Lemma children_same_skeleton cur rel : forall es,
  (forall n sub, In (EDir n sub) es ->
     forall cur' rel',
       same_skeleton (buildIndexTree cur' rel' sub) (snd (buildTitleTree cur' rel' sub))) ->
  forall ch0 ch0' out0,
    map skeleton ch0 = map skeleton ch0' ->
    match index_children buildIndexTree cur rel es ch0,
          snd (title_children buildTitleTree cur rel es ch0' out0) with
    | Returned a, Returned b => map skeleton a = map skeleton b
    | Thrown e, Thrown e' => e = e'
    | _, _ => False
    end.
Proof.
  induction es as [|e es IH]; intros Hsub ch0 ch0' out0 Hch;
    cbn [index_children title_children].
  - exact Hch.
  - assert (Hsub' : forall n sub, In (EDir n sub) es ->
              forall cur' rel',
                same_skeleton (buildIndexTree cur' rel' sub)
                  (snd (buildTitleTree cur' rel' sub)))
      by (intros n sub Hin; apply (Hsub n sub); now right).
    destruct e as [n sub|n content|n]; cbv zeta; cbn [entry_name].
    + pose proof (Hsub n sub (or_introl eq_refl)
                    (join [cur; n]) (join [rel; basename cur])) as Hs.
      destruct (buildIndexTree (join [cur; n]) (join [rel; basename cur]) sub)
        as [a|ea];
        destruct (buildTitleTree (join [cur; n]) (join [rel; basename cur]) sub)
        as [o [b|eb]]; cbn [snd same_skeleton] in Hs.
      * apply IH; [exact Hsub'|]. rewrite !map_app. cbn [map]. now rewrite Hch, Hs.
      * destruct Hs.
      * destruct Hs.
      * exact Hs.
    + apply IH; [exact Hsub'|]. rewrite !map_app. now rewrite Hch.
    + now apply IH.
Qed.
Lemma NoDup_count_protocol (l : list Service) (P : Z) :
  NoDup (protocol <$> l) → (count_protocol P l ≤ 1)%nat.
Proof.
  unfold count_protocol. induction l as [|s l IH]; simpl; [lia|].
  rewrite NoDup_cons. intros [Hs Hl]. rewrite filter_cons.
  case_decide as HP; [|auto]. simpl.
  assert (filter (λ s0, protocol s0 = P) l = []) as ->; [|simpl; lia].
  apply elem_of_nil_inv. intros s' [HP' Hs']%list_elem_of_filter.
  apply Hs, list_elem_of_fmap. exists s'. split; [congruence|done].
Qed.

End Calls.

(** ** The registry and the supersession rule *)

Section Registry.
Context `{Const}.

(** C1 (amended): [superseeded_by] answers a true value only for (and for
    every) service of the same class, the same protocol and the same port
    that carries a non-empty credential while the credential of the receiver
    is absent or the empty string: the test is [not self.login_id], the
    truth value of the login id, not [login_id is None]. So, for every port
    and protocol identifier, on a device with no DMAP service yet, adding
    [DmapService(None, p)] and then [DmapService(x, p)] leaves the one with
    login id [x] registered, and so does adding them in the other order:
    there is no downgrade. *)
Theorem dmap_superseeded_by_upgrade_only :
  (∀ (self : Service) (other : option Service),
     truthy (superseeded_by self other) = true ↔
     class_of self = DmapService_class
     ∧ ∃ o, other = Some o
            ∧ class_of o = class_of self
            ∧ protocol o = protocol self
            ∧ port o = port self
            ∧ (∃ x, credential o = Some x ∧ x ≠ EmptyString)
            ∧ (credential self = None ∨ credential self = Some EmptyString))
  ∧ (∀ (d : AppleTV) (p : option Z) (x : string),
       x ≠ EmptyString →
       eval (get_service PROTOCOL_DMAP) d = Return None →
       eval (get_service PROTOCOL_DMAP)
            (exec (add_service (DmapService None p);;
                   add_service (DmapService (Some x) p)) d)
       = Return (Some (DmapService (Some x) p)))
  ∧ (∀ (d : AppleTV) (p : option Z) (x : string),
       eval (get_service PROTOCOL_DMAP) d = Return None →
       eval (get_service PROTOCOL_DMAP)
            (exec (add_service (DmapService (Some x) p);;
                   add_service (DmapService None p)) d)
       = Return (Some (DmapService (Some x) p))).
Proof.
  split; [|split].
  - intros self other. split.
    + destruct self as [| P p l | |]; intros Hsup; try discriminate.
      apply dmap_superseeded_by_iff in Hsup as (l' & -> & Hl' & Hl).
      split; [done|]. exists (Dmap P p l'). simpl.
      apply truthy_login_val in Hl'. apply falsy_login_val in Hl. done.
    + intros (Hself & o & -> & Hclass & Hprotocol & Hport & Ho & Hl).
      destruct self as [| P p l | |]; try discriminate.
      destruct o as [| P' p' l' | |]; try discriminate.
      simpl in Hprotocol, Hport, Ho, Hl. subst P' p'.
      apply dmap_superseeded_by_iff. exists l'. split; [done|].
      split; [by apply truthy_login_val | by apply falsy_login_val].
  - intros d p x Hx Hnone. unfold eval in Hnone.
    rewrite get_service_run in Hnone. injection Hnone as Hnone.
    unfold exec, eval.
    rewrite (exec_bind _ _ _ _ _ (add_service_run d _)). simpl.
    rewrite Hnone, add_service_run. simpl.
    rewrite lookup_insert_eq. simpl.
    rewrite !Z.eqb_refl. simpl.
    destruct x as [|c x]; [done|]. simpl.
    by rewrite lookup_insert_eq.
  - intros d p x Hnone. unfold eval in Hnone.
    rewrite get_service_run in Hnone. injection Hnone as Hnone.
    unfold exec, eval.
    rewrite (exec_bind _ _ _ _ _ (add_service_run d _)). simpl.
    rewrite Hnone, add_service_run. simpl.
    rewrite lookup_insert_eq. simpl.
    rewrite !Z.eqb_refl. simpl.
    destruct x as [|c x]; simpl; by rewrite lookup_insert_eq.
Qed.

*Work order:* Whenever a line of the entries contains the string "other", copy that line.

*Exercise solution:*
    login id [x] registered, and so does adding them in the other order:
  (∀ (self : Service) (other : option Service),
     truthy (superseeded_by self other) = true ↔
     ∧ ∃ o, other = Some o
  - intros self other. split.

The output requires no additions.